WHAT THE TASK ASKS = Scan the entries below and give the number of lines containing "eexists", with no accompanying words.

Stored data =
(* ===== verification/Role.v ===== *)
(** * Roles, role sets and replica policies

    Models [crates/cluster-core/src/role.rs].  A [RoleSet] is the source's
    one-byte bitmask; its operations are proved to refine the operations of a
    finite set of roles.  [RolePolicies] is the source's six-element array. *)
From stdpp Require Import prelude gmap sorting strings.
From S2P Require Import Prelude.

Inductive Role := Gateway | Frontend | Backend | Compute | Storage | Coordinator.

#[export] Instance Role_eq_dec : EqDecision Role.
Proof. solve_decision. Defined.

Definition ALL_ROLES : list Role := [Gateway; Frontend; Backend; Compute; Storage; Coordinator].
Definition DEGRADATION_PRIORITY : list Role :=
  [Gateway; Frontend; Backend; Storage; Coordinator; Compute].

Definition Role_index (r : Role) : nat :=
  match r with
  | Gateway => 0 | Frontend => 1 | Backend => 2 | Compute => 3 | Storage => 4 | Coordinator => 5
  end%nat.

Definition Role_bit (r : Role) : N := N.shiftl 1 (N.of_nat (Role_index r)).

Definition Role_as_str (r : Role) : string :=
  match r with
  | Gateway => "gateway" | Frontend => "frontend" | Backend => "backend"
  | Compute => "compute" | Storage => "storage" | Coordinator => "coordinator"
  end.

(** [Iterator::position] and [Iterator::find]. *)
Definition position {A} (P : A -> bool) (l : list A) : option nat := fst <$> list_find (fun x => P x = true) l.
Definition find {A} (P : A -> bool) (l : list A) : option A := snd <$> list_find (fun x => P x = true) l.

Definition shed_priority (r : Role) : N :=
  match position (fun x => bool_decide (x = r)) DEGRADATION_PRIORITY with
  | Some i => N.of_nat i
  | None => u64_max
  end.

Definition Role_parse (s : string) : option Role :=
  find (fun r => bool_decide (Role_as_str r = s)) ALL_ROLES.

#[export] Instance Role_finite : finite.Finite Role.
Proof.
  refine {| finite.enum := ALL_ROLES |}.
  - apply (bool_decide_unpack _). vm_compute. exact I.
  - intros []; apply (bool_decide_unpack _); vm_compute; exact I.
Defined.

Lemma shed_priority_inj r1 r2 : shed_priority r1 = shed_priority r2 -> r1 = r2.
Proof. destruct r1, r2; vm_compute; congruence. Qed.

Lemma Role_parse_as_str r : Role_parse (Role_as_str r) = Some r.
Proof. by destruct r. Qed.

Lemma Role_parse_sound s r : Role_parse s = Some r -> Role_as_str r = s.
Proof.
  unfold Role_parse, find. intros H.
  apply fmap_Some in H as ([i r'] & Hf & Heq). simpl in Heq. subst r'.
  apply list_find_Some in Hf as (_ & Hr & _). by apply bool_decide_eq_true in Hr.
Qed.

(** ** Role sets *)
Definition RoleSet := N.
Definition RoleSet_EMPTY : RoleSet := 0.

Definition RoleSet_contains (self : RoleSet) (r : Role) : bool :=
  negb (N.land self (Role_bit r) =? 0).

(** Returns the new set and whether it changed. *)
Definition RoleSet_insert (self : RoleSet) (r : Role) : RoleSet * bool :=
  let had := RoleSet_contains self r in
  (N.lor self (Role_bit r), negb had).

(** [self.0 &= !bit], the complement taken in eight bits. *)
Definition RoleSet_remove (self : RoleSet) (r : Role) : RoleSet * bool :=
  let had := RoleSet_contains self r in
  (N.land self (N.lnot (Role_bit r) 8), had).

Definition RoleSet_from_roles (roles : list Role) : RoleSet :=
  foldl (fun set r => (RoleSet_insert set r).1) RoleSet_EMPTY roles.

Definition RoleSet_is_empty (self : RoleSet) : bool := self =? 0.

(** [u8::count_ones]. *)
Definition RoleSet_len (self : RoleSet) : nat :=
  length (filter (fun i => N.testbit self (N.of_nat i) = true) (seq 0 8)).

Definition RoleSet_iter (self : RoleSet) : list Role :=
  filter (fun r => RoleSet_contains self r = true) ALL_ROLES.

Definition RoleSet_fmt (self : RoleSet) : string :=
  match RoleSet_iter self with
  | [] => "none"
  | rs => String.concat ", " (Role_as_str <$> rs)
  end.

(** A mask the type can hold, and one that holds roles only. *)
Definition RoleSet_wf (s : RoleSet) : Prop := s < 2 ^ 6.

(** The set of roles a mask stands for. *)
Definition roles_of (s : RoleSet) : gset Role := list_to_set (RoleSet_iter s).

Lemma RoleSet_contains_testbit s r :
  RoleSet_contains s r = N.testbit s (N.of_nat (Role_index r)).
Proof.
  unfold RoleSet_contains, Role_bit. rewrite N.shiftl_1_l.
  destruct (N.testbit s _) eqn:Hb.
  - apply negb_true_iff, N.eqb_neq. intros Hz.
    apply (f_equal (fun n => N.testbit n (N.of_nat (Role_index r)))) in Hz.
    by rewrite N.land_spec, N.pow2_bits_true, Hb in Hz.
  - apply negb_false_iff, N.eqb_eq. apply N.bits_inj. intros n.
    rewrite N.land_spec, N.bits_0. destruct (N.eq_dec n (N.of_nat (Role_index r))) as [->|Hne].
    + by rewrite Hb.
    + rewrite N.pow2_bits_false by done. apply andb_false_r.
Qed.

Lemma Role_index_inj r1 r2 : Role_index r1 = Role_index r2 -> r1 = r2.
Proof. destruct r1, r2; simpl; congruence. Qed.

Lemma Role_index_lt r : (Role_index r < 6)%nat.
Proof. destruct r; simpl; lia. Qed.

Lemma elem_of_ALL_ROLES r : r ∈ ALL_ROLES.
Proof. exact (finite.elem_of_enum r). Qed.

Lemma elem_of_roles_of s r : r ∈ roles_of s <-> RoleSet_contains s r = true.
Proof.
  unfold roles_of, RoleSet_iter. rewrite elem_of_list_to_set, list_elem_of_filter.
  pose proof (elem_of_ALL_ROLES r). tauto.
Qed.

Lemma contains_insert s r r' :
  RoleSet_contains (RoleSet_insert s r).1 r' = RoleSet_contains s r' || bool_decide (r = r').
Proof.
  rewrite !RoleSet_contains_testbit. unfold RoleSet_insert, Role_bit. simpl.
  rewrite N.lor_spec, N.shiftl_1_l. f_equal. case_bool_decide as H.
  - subst. apply N.pow2_bits_true.
  - apply N.pow2_bits_false. intros E. apply H, Role_index_inj. lia.
Qed.

Lemma contains_remove s r r' :
  RoleSet_contains (RoleSet_remove s r).1 r' = RoleSet_contains s r' && negb (bool_decide (r = r')).
Proof.
  rewrite !RoleSet_contains_testbit. unfold RoleSet_remove, Role_bit. simpl.
  pose proof (Role_index_lt r').
  rewrite N.land_spec, N.shiftl_1_l, N.lnot_spec_low by lia. f_equal. f_equal.
  case_bool_decide as E.
  - subst. apply N.pow2_bits_true.
  - apply N.pow2_bits_false. intros E'. apply E, Role_index_inj. lia.
Qed.

(** The one-byte mask implements a finite set of roles.  Insertion, removal
    and membership act on the set the mask stands for, and the returned flag
    says whether the set changed. *)
Theorem RoleSet_refines_set (s : RoleSet) (r : Role) :
  RoleSet_contains s r = bool_decide (r ∈ roles_of s) /\
  roles_of (RoleSet_insert s r).1 = {[r]} ∪ roles_of s /\
  (RoleSet_insert s r).2 = bool_decide (r ∉ roles_of s) /\
  roles_of (RoleSet_remove s r).1 = roles_of s ∖ {[r]} /\
  (RoleSet_remove s r).2 = bool_decide (r ∈ roles_of s).
Proof.
  assert (RoleSet_contains s r = bool_decide (r ∈ roles_of s)) as Hc.
  { symmetry. destruct (RoleSet_contains s r) eqn:E.
    - apply bool_decide_true. by apply elem_of_roles_of.
    - apply bool_decide_false. rewrite elem_of_roles_of. congruence. }
  split; [done|]. split; [|split; [|split]].
  - apply set_eq. intros r'. rewrite elem_of_union, elem_of_singleton, !elem_of_roles_of,
      contains_insert, orb_true_iff, bool_decide_eq_true. intuition congruence.
  - simpl. rewrite Hc. symmetry. apply bool_decide_not.
  - apply set_eq. intros r'. rewrite elem_of_difference, elem_of_singleton, !elem_of_roles_of,
      contains_remove, andb_true_iff, negb_true_iff, bool_decide_eq_false. intuition congruence.
  - exact Hc.
Qed.

Lemma RoleSet_insert_wf s r : RoleSet_wf s -> RoleSet_wf (RoleSet_insert s r).1.
Proof.
  unfold RoleSet_wf, RoleSet_insert. simpl. intros H.
  destruct (N.eq_0_gt_0_cases (N.lor s (Role_bit r))) as [->|Hpos]; [done|].
  apply N.log2_lt_pow2; [done|]. rewrite N.log2_lor. apply N.max_lub_lt.
  - destruct (N.eq_0_gt_0_cases s) as [->|]; [done|]. by apply N.log2_lt_pow2.
  - by destruct r.
Qed.

(** ** Replica policies *)
Record RolePolicy := { min_replicas : N; max_replicas : option N }.
Definition RolePolicy_new (min : N) : RolePolicy := {| min_replicas := min; max_replicas := None |}.
Definition RolePolicy_default : RolePolicy := RolePolicy_new 0.

(** [struct RolePolicies([RolePolicy; 6])]; the array always has six elements,
    so the default of [get] is never used (see [RolePolicies_get_set]). *)
Abbreviation RolePolicies := (list RolePolicy).
Definition RolePolicies_get (self : RolePolicies) (r : Role) : RolePolicy :=
  default RolePolicy_default (self !! Role_index r).
Definition RolePolicies_set (self : RolePolicies) (r : Role) (p : RolePolicy) : RolePolicies :=
  <[Role_index r := p]> self.

(** [sort_by_key(|(role, _)| role.shed_priority())]; the keys are distinct. *)
Definition shed_le (x y : Role * N) : Prop := shed_priority x.1 <= shed_priority y.1.
#[export] Instance shed_le_dec x y : Decision (shed_le x y).
Proof. unfold shed_le. apply _. Defined.
#[export] Instance shed_le_total : Total shed_le.
Proof. intros x y. unfold shed_le. lia. Qed.
#[export] Instance shed_le_trans : Transitive shed_le.
Proof. intros x y z. unfold shed_le. lia. Qed.

Definition RolePolicies_unmet (self : RolePolicies) (counts : Role -> N) : list (Role * N) :=
  let deficits := omap (fun r =>
    let want := min_replicas (RolePolicies_get self r) in
    let have := counts r in
    if have <? want then Some (r, want - have) else None) ALL_ROLES in
  merge_sort shed_le deficits.

Definition RolePolicies_default : RolePolicies :=
  let p := replicate 6 RolePolicy_default in
  let p := RolePolicies_set p Gateway (RolePolicy_new 1) in
  let p := RolePolicies_set p Frontend (RolePolicy_new 2) in
  let p := RolePolicies_set p Backend (RolePolicy_new 2) in
  let p := RolePolicies_set p Storage (RolePolicy_new 1) in
  RolePolicies_set p Coordinator (RolePolicy_new 1).

Definition RolePolicies_wf (p : RolePolicies) : Prop := length p = 6%nat.

Lemma RolePolicies_get_set p r r' q :
  RolePolicies_wf p ->
  RolePolicies_get (RolePolicies_set p r q) r' = if decide (r = r') then q else RolePolicies_get p r'.
Proof.
  intros Hwf. unfold RolePolicies_get, RolePolicies_set. pose proof (Role_index_lt r).
  case_decide as E.
  - subst. by rewrite list_lookup_insert_eq by (rewrite Hwf; lia).
  - rewrite list_lookup_insert_ne; [done|]. intros E'. by apply E, Role_index_inj.
Qed.

(** [unmet] lists exactly the roles below their minimum, with their
    deficits, the role to fix first in front. *)
Theorem RolePolicies_unmet_spec (p : RolePolicies) (counts : Role -> N) :
  StronglySorted (fun x y : Role * N => shed_priority x.1 < shed_priority y.1)
    (RolePolicies_unmet p counts) /\
  forall r n, (r, n) ∈ RolePolicies_unmet p counts <->
    counts r < min_replicas (RolePolicies_get p r) /\ n = min_replicas (RolePolicies_get p r) - counts r.
Proof.
  unfold RolePolicies_unmet.
  set (f := fun r => if counts r <? _ then _ else _).
  assert (forall r n, (r, n) ∈ omap f ALL_ROLES <-> counts r < min_replicas (RolePolicies_get p r)
    /\ n = min_replicas (RolePolicies_get p r) - counts r) as Hin.
  { intros r n. rewrite list_elem_of_omap. unfold f. split.
    - intros (r' & _ & H). destruct (N.ltb_spec (counts r') (min_replicas (RolePolicies_get p r'))); naive_solver.
    - intros [Hlt ->]. exists r. split; [apply elem_of_ALL_ROLES|].
      by rewrite (proj2 (N.ltb_lt _ _) Hlt). }
  split; [|intros r n; by rewrite merge_sort_Permutation].
  apply (sorted_by_distinct_key (fun x : Role * N => shed_priority x.1)).
  - apply (StronglySorted_merge_sort shed_le).
  - rewrite (merge_sort_Permutation shed_le).
    change (NoDup (shed_priority ∘ fst <$> omap f ALL_ROLES)).
    rewrite list_fmap_compose. apply NoDup_fmap_2.
    + intros r1 r2. apply shed_priority_inj.
    + apply NoDup_omap_key; [|exact (finite.NoDup_enum Role)].
      intros r [r' n]. unfold f. destruct (N.ltb _ _); simpl; congruence.
Qed.
Lemma sliced_primes_witness :
  let a := Agent_with_id 3 (NodeCapabilities_new 1 0) 1000 in
  exists output, run_task 3 (TaskPrimes 0 10000) = Some (WorkDone output) /\
    outcomes 7 (Agent_run a (InMessage (Assign 7 (WirePrimes 0 10000)) 5 :: (InPoll <$> [6]))).2
      = [OutcomeCompleted output].
Proof.
  exact (sliced_primes_equal_run_task (Agent_with_id 3 (NodeCapabilities_new 1 0) 1000) 3 7 0 10000 5 [6]
           eq_refl eq_refl eq_refl eq_refl ltac:(vm_compute; discriminate) ltac:(vm_compute; discriminate)
           ltac:(repeat constructor; vm_compute; discriminate)).
Defined.

(** ** Heartbeats *)

(** Nothing before the heartbeat block touches what it reads. *)
Lemma poll_report_frame a now :
  let a1 := (poll_report (poll_compute a) now).1 in
  ag_id a1 = ag_id a /\ ag_joined a1 = ag_joined a /\ ag_heartbeat_paused a1 = ag_heartbeat_paused a /\
  ag_next_heartbeat a1 = ag_next_heartbeat a /\ ag_interval_ms a1 = ag_interval_ms a.
Proof.
  cbv zeta. unfold poll_report, poll_compute. destruct (ag_running a) as [r|] eqn:Hr; cbn; [|by rewrite Hr].
  destruct (ready_at r <=? now); cbn; [|done]. destruct (advance (work r)); cbn; try done. by case_match.
Qed.

Definition beating (a : Agent) (node : NodeId) : Prop :=
  ag_id a = Some node /\ ag_joined a = true /\ ag_heartbeat_paused a = false.

Lemma poll_beating a node now :
  beating a node ->
  let '(a', acts) := Agent_poll a now in
  beating a' node /\
  ag_next_heartbeat a' = (if ag_next_heartbeat a <=? now
                          then plus_ms now (N.max (ag_interval_ms a) 1) else ag_next_heartbeat a) /\
  (ag_next_heartbeat a <= now -> exists hb, Send (MsgHeartbeat hb) ∈ acts /\ hb_node hb = node /\ hb_at hb = now) /\
  exists w, WakeIn w ∈ acts /\ w <= ag_next_heartbeat a' - now.
Proof.
  intros (Hid & Hj & Hp). unfold Agent_poll.
  pose proof (poll_report_frame a now) as Hf. destruct (poll_report (poll_compute a) now) as [a1 acts1].
  cbn in Hf. destruct Hf as (Hid1 & Hj1 & Hp1 & Hn1 & Hi1).
  unfold poll_heartbeat. rewrite Hid1, Hid, Hj1, Hj, Hp1, Hp, Hn1, Hi1. cbn [andb negb].
  assert (forall b, beating b node ->
    exists w, next_wake_ms b now = Some w /\ w <= ag_next_heartbeat b - now) as Hwake.
  { intros b (_ & Hbj & Hbp). unfold next_wake_ms. rewrite Hbj, Hbp. cbn. unfold since.
    destruct (ag_running b); cbn; eexists; split; try done; lia. }
  destruct (N.leb_spec (ag_next_heartbeat a) now) as [Hle|Hgt].
  - set (b := set_next_heartbeat _ a1). assert (beating b node) as Hb by (repeat split; cbn; congruence).
    destruct (Hwake b Hb) as (w & -> & Hw). split_and!; [done..| |].
    + intros _. eexists. split; [apply elem_of_app; right; apply elem_of_app; left; by apply list_elem_of_singleton|done].
    + exists w. split; [set_solver|done].
  - assert (beating a1 node) as Hb by (repeat split; congruence).
    destruct (Hwake a1 Hb) as (w & -> & Hw). split_and!; [done..|lia|]. exists w. split; [set_solver|done].
Qed.

(** Cadence.  After a poll, a joined and unpaused worker has its next heartbeat
    strictly in the future and at most one interval away, has asked to be woken no
    later than that, and a poll at or after that instant does send a heartbeat,
    stamped with it and carrying the worker's own identity. *)
Theorem heartbeat_cadence (a : Agent) (node : NodeId) (now : Millis) :
  ag_id a = Some node -> ag_joined a = true -> ag_heartbeat_paused a = false ->
  ag_next_heartbeat a <= now + N.max (ag_interval_ms a) 1 -> now + N.max (ag_interval_ms a) 1 <= u64_max ->
  let '(a', acts) := Agent_poll a now in
  now < ag_next_heartbeat a' <= now + N.max (ag_interval_ms a) 1 /\
  (exists w, WakeIn w ∈ acts /\ now + w <= ag_next_heartbeat a') /\
  forall t, ag_next_heartbeat a' <= t ->
    exists hb, Send (MsgHeartbeat hb) ∈ (Agent_poll a' t).2 /\ hb_node hb = node /\ hb_at hb = t.
Proof.
  intros Hid Hj Hp Hn Hmax. pose proof (poll_beating a node now ltac:(done)) as H1.
  destruct (Agent_poll a now) as [a' acts]. destruct H1 as (Hb & Hn' & _ & w & Hw & Hle).
  assert (now < ag_next_heartbeat a' <= now + N.max (ag_interval_ms a) 1) as Hrange.
  { rewrite Hn'. unfold plus_ms, sat_add. destruct (N.leb_spec (ag_next_heartbeat a) now); lia. }
  split_and!; [lia..|exists w; split; [done|lia]|]. intros t Ht.
  pose proof (poll_beating a' node t Hb) as H2. destruct (Agent_poll a' t) as [a'' acts'].
  destruct H2 as (_ & _ & Hsend & _). by apply Hsend.
Qed.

ANSWER = 2